Fransa, Rafale Kodlarını Paylaşmadı: Hindistan Yerli Silah Entegrasyonunda Duvara Tosladı
2016 yılında Fransa’dan 7.8 milyar avroluk anlaşmayla 36 adet Rafale savaş uçağı tedarik eden Hindistan, bu uçakları yerli mühimmatlarla donatmak istiyordu. Özellikle Astra Mk1 füzeleri ve SAAW mühimmatlarının Rafale ile entegre edilmesi planlanırken, bu sürecin başarısı uçağın iç sistemlerini yöneten kritik yazılım kodlarına bağlıydı. Ancak Fransız yetkililer, güvenlik, stratejik rekabet ve ticari sırları gerekçe göstererek bu kodları paylaşmayı reddetti.
Dassault ve Thales’in, özellikle AESA radar ve görev bilgisayarı gibi yüksek teknoloji sistemlerin kontrol kodlarını “stratejik değer” olarak görmesi, iş birliğinin sınırlarını çizdi. Fransız tarafı, bu kodların paylaşılması durumunda teknolojinin yayılmasından, kötü niyetli aktörlerin eline geçmesinden ve yazılımların dış müdahaleye açık hale gelmesinden endişe ediyor.
Hindistan ise bu kodlara erişimin, uçakları operasyonel ihtiyaçlara göre yeniden yapılandırmak ve yerli savunma üretimini güçlendirmek adına vazgeçilmez olduğunda ısrarcı. Ancak şimdilik yalnızca kısıtlı yazılım geliştirme kitleri ve sınırlı teknik destek çerçevesinde bir iş birliği sürdürülebiliyor.
Öte yandan, Hindistan Nisan 2025’te Fransa ile 6.9 milyar avro değerinde yeni bir anlaşmaya daha imza attı. Bu kez donanma için sipariş edilen 26 adet Rafale-M savaş uçağının 2028’den itibaren Hint uçak gemilerinde hizmete girmesi planlanıyor.

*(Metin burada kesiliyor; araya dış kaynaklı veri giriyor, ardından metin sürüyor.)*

(** * Assessment Session Engine of dystopia-dashboard (server, [part_004])

    Shallow embedding of the scoring function, the patch merge engine, the
    leaderboard projection and the per-session state machine (input
    handler, event open/close passes, finalization) of the Node server. *)

From Stdlib Require Import ZArith QArith Qround Qminmax Lqa Lia List String Bool.
From Stdlib Require Import Permutation Sorted.
Import ListNotations.
Open Scope string_scope.
Open Scope list_scope.

(** ** JavaScript numbers

    Event fields loaded from the scenario JSON are finite rationals; the
    only non-finite values the scoring code can produce come from division.
    Rounding of finite values is exact (no overflow is modelled). *)

Inductive num : Type :=
| Fin (q : Q)
| NaN
| PInf
| NInf.

Definition qltb (a b : Q) : bool := negb (Qle_bool b a).

Definition num_neg (x : num) : num :=
  match x with
  | Fin q => Fin (- q)
  | NaN => NaN
  | PInf => NInf
  | NInf => PInf
  end.

(** [x + y] *)
Definition num_add (x y : num) : num :=
  match x, y with
  | NaN, _ | _, NaN => NaN
  | PInf, NInf | NInf, PInf => NaN
  | PInf, _ | _, PInf => PInf
  | NInf, _ | _, NInf => NInf
  | Fin a, Fin b => Fin (a + b)
  end.

(** [x - y] *)
Definition num_sub (x y : num) : num := num_add x (num_neg y).

Definition sign_inf (pos : bool) : num := if pos then PInf else NInf.

(** [x * y] *)
Definition num_mul (x y : num) : num :=
  match x, y with
  | NaN, _ | _, NaN => NaN
  | Fin a, Fin b => Fin (a * b)
  | Fin a, PInf | PInf, Fin a =>
      if Qeq_bool a 0 then NaN else sign_inf (qltb 0 a)
  | Fin a, NInf | NInf, Fin a =>
      if Qeq_bool a 0 then NaN else sign_inf (qltb a 0)
  | PInf, PInf | NInf, NInf => PInf
  | PInf, NInf | NInf, PInf => NInf
  end.
(** The [success] field of a JSON response, when it has one. *)
Definition success_of (r : Response) : option value :=
  match payload r with
  | Some (VDict d) => dict_get d (KStr "success")
  | _ => None
  end.

(** ** GET /questions *)

(** [{category.id: category.type for category in categories}] *)
Definition category_mapping (categories : list Category)
  : list (key * value) :=
  fold_left (fun d category =>
               dict_set d (KInt (c_id category)) (VStr (c_type category)))
            categories [].

Definition get_questions (request : Request) : M Response :=
  all <- Question_query_all ;;
  let selection := order_by le_category_id all in
  let current_questions := pagination request selection in
  categories <- Category_query_all ;;
  let formatted_categories := category_mapping categories in
  if len current_questions =? 0 then abort 404
  else
    total <- Question_query_all ;;
    ret (jsonify [ (KStr "success", VBool true);
                   (KStr "questions", VList current_questions);
                   (KStr "total_questions", VInt (len total));
                   (KStr "categories", VDict formatted_categories) ] 200).

(** ** DELETE /questions/<int:question_id> *)

Definition delete_question (request : Request) (question_id : Z)
  : M Response :=
  try_except
    (all <- Question_query_all ;;
     question <- lift (one_or_none
                         (filter (fun q => q_id q =? question_id) all)) ;;
     match question with
     | None => abort 404
     | Some question =>
         _ <- Question_delete question ;;
         rest <- Question_query_all ;;
         let selection := order_by le_id rest in
         let current_questions := pagination request selection in
         total <- Question_query_all ;;
         ret (jsonify [ (KStr "success", VBool true);
                        (KStr "deleted", VInt (q_id question));
                        (KStr "question", VList current_questions);
                        (KStr "total_questions", VInt (len total)) ] 200)
     end)
    (fun _ => abort 422).

(** ** GET /categories/<int:category_id>/questions *)

Definition get_questions_by_category (request : Request) (category_id : Z)
  : M Response :=
  all <- Question_query_all ;;
  let selection := filter (fun q => q_category q =? category_id) all in
  let current_questions := pagination request selection in
  total <- Question_query_all ;;
  let total_questions := len total in
  cats <- Category_query_all ;;
  category <- lift (one_or_none
                      (filter (fun c => c_id c =? category_id) cats)) ;;
  match category with
  | None => abort 404
  | Some category =>
      ret (jsonify [ (KStr "questions", VList current_questions);
                     (KStr "total_questions", VInt total_questions);
                     (KStr "current_category", VStr (c_type category)) ] 200)
  end.

(** ** POST /search *)

(** Case folding of the letters A to Z, character by character on the
    bytes of the text: the store's case-insensitive match on ASCII text.
    Letters outside ASCII, which the store folds by its locale, are left as
    they are, so the model is exact for ASCII texts and terms only. *)
Definition lower_ascii (c : ascii) : ascii :=
  let n := nat_of_ascii c in
  if ((65 <=? n) && (n <=? 90))%nat then ascii_of_nat (n + 32) else c.

Fixpoint lower (s : string) : string :=
  match s with
  | EmptyString => EmptyString
  | String c s' => String (lower_ascii c) (lower s')
  end.

(** SQL [LIKE] of PostgreSQL, the store of the repository's test suite: in
    the pattern [%] stands for any run of characters, [_] for any one
    character, and a backslash makes the next character literal.  A pattern
    that ends in a lone backslash is refused by the store; the patterns of
    this service end in [%], so the case does not arise and matches
    nothing here.  A character is a byte of the text, as [_] counts them
    here: exact for ASCII text. *)
Fixpoint like (p : string) : string -> bool :=
  match p with
  | EmptyString =>
      fun s => match s with EmptyString => true | String _ _ => false end
  | String c p' =>
      if Ascii.eqb c "%" then
        fix any (s : string) : bool :=
          like p' s
          || match s with EmptyString => false | String _ s' => any s' end
      else if Ascii.eqb c "_" then
        fun s => match s with
                 | EmptyString => false
                 | String _ s' => like p' s'
                 end
      else if Ascii.eqb c "\" then
        match p' with
        | EmptyString => fun _ => false
        | String d p'' =>
            fun s => match s with
                     | EmptyString => false
                     | String x s' => Ascii.eqb x d && like p'' s'
                     end
        end
      else
        fun s => match s with
                 | EmptyString => false
                 | String x s' => Ascii.eqb x c && like p' s'
                 end
  end.

(** [column.ilike(pattern)] *)
Definition ilike (text pattern : string) : bool :=
  like (lower pattern) (lower text).

(** ** POST /quizzes: the loop that drops the previous questions *)

(** One turn of the body of [while i < len(questions)]. *)
Definition loop_body (previous_questions : value)
           (questions : list Question) (i : Z)
  : result (list Question * Z) :=
  q <~ py_index questions i ;;
  b <~ py_in (q_id q) previous_questions ;;
  st <~ (if b : bool
         then (questions' <~ py_del questions i ;; Ok (questions', i - 1))
         else Ok (questions, i)) ;;
  Ok (fst st, snd st + 1).

Lemma remove_nth_length {A} (n : nat) (l : list A) :
  (n < length l)%nat -> length (remove_nth n l) = pred (length l).
Proof.
  revert l. induction n as [|n IH]; intros [|a t] H; simpl in *; try lia.
  rewrite IH by lia. destruct t; simpl in *; lia.
Qed.

Lemma loop_body_decreases previous_questions questions i questions' i' :
  i < len questions ->
  loop_body previous_questions questions i = Ok (questions', i') ->
  (Z.to_nat (len questions' - i') < Z.to_nat (len questions - i))%nat.
Proof.
  unfold loop_body, py_index, py_del, len. intros Hlt H.
  destruct ((0 <=? (if i <? 0 then i + _ else i))
            && ((if i <? 0 then i + _ else i) <? _)) eqn:Hrange;
    [| discriminate].
  apply andb_true_iff in Hrange as [H0 H1].
  apply Z.leb_le in H0. apply Z.ltb_lt in H1.
  destruct (nth_error questions _); [| discriminate]. simpl in H.
  destruct (py_in _ _) as [[|]|]; simpl in H; try discriminate;
    injection H as <- <-.
  - rewrite remove_nth_length by lia. lia.
  - lia.
Qed.

Definition inspect {A} (a : A) : {b : A | a = b} := exist _ a eq_refl.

Ancak yaşanan kaynak kodu krizi, bu yeni alımın da stratejik bağımsızlık açısından ne ölçüde faydalı olacağı konusunda soru işaretleri yaratıyor.
Fransa’nın tavrı, sadece bir teknoloji transferi meselesi değil; aynı zamanda savunma diplomasisinde denge arayışının nasıl kırılgan olabileceğini de gözler önüne seriyor.